O chefe de Estado moçambicano, Filipe Nyusi, admitiu que o país ainda enfrenta o “cancro do terrorismo” na região norte. No entanto, realçou que a situação “está relativamente estável”.
“É um cancro que dificilmente desaparece (…), mas a situação estava muito pior” quando comparada com a atual, declarou nesta segunda-feira, 22 de julho, de acordo com a “Carta de Moçambique”.
As observações foram feitas durante um encontro com os presidentes dos parlamentos da Comunidade dos Países de Língua Portuguesa (CPLP), que estão em Maputo para a 13.ª Sessão Ordinária da Assembleia Parlamentar da organização (AP-CPLP).

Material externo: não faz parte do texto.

Lemma route_existing_active_ok e bs h now m :
  mgr_ok cfg m -> Forall is_u8 bs ->
  mgr_ok cfg (snd (route_existing_active cfg e bs h now m)) /\
  (fst (route_existing_active cfg e bs h now m) = false ->
   snd (route_existing_active cfg e bs h now m) = m).
Proof.
  intros Hm Hb. unfold route_existing_active, is_active_endpoint_match.
  case_match; [done|]. case_match; [done|].
  destruct (active_conn_id_by_endpoint m !! e) as [c|] eqn:Ee; [|done].
  destruct (Z.eqb_spec c (hdr_conn_id h)) as [->|]; [|done]. cbn [negb].
  split; [by apply try_dispatch_active_ok|].
  unfold try_dispatch_active. by case_match.
Qed.

Lemma route_existing_pending_ok e bs now m :
  mgr_ok cfg m -> Forall is_u8 bs ->
  mgr_ok cfg (snd (route_existing_pending cfg e bs now m)) /\
  (fst (route_existing_pending cfg e bs now m) = false ->
   snd (route_existing_pending cfg e bs now m) = m /\ pending_by_endpoint m !! e = None).
Proof.
  intros Hm Hb. unfold route_existing_pending.
  destruct (pending_by_endpoint m !! e) as [s|] eqn:Ep.
  - split.
    + eapply try_dispatch_pending_ok; [by apply mgr_ok_rest|done..|].
      right. by eapply mo_pending_live.
    + unfold try_dispatch_pending, find_pending_session. rewrite Ep. by case_match.
  - unfold try_dispatch_pending, find_pending_session. by rewrite Ep.
Qed.

Lemma route_new_peer_ok rd fuel e bs h now m r m' :
  mgr_ok cfg m -> Forall is_u8 bs ->
  route_new_peer cfg rd fuel e bs h now m = Some (r, m') -> mgr_ok cfg m'.
Proof.
  intros Hm Hb. unfold route_new_peer. case_match; [by intros [= <- <-]|].
  destruct (ensure_session_for_new_peer rd fuel e m) as [[r1 m1]|] eqn:E; [|done].
  apply ensure_session_ok in E as [Hw1 Hc]; [|apply Hm].
  destruct Hc as [(-> & Ht & _)|(-> & Ep & Ea & c & isn & n & _ & _ & _ & ->)].
  - destruct r1; intros [= <- <-]; [|done]. by apply (route_existing_pending_ok e bs now m).
  - intros [= <- <-]. eapply try_dispatch_pending_ok; [|done|apply lookup_insert_eq|by left].
    destruct Hm as [_ Hp Ha]. split; [done|]. split; [|exact Ha]. intros e' s Hne. cbn.
    rewrite lookup_insert_ne by done. apply Hp.
Qed.

Lemma on_datagram_received_mgr_ok rd fuel e bs now m m' :
  mgr_ok cfg m -> Forall is_u8 bs ->
  on_datagram_received cfg rd fuel e bs now m = Some m' -> mgr_ok cfg m'.
Proof.
  intros Hm Hb. unfold on_datagram_received. destruct (decode bs) as [pv|]; [|by intros [= <-]].
  destruct (route_existing_active_ok e bs (pv_header pv) now m Hm Hb) as [H1 _].
  destruct (route_existing_active cfg e bs (pv_header pv) now m) as [[] m1]; cbn in H1.
  { by intros [= <-]. }
  destruct (route_existing_pending_ok e bs now m1 H1 Hb) as [H2 _].
  destruct (route_existing_pending cfg e bs now m1) as [[] m2]; cbn in H2.
  { by intros [= <-]. }
  destruct (route_new_peer cfg rd fuel e bs (pv_header pv) now m2) as [[r m3]|] eqn:E; [|done].
  intros [= <-]. by eapply route_new_peer_ok.
Qed.
End table.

Segundo Nyusi, os grupos armados já não controlam nenhuma vila, após terem sido expulsos das áreas que detinham no pico das invasões terroristas, entre 2020 e 2021.
O motivo do sucesso, prosseguiu, deve-se à contra-ofensiva desencadeada pelas forças governamentais moçambicanas, com a ajuda do exército do Ruanda e do contingente da Missão Militar da África Austral (SAMIM, na sigla em inglês), que se retirou por completo do país no dia 04 de julho.
O Presidente de Moçambique aproveitou a ocasião para agradecer a solidariedade dos países da CPLP para com os esforços de combate ao terrorismo na província de Cabo Delgado, tendo saudado a ajuda humanitária que países da organização têm prestado às vítimas de ataques armados na referida zona.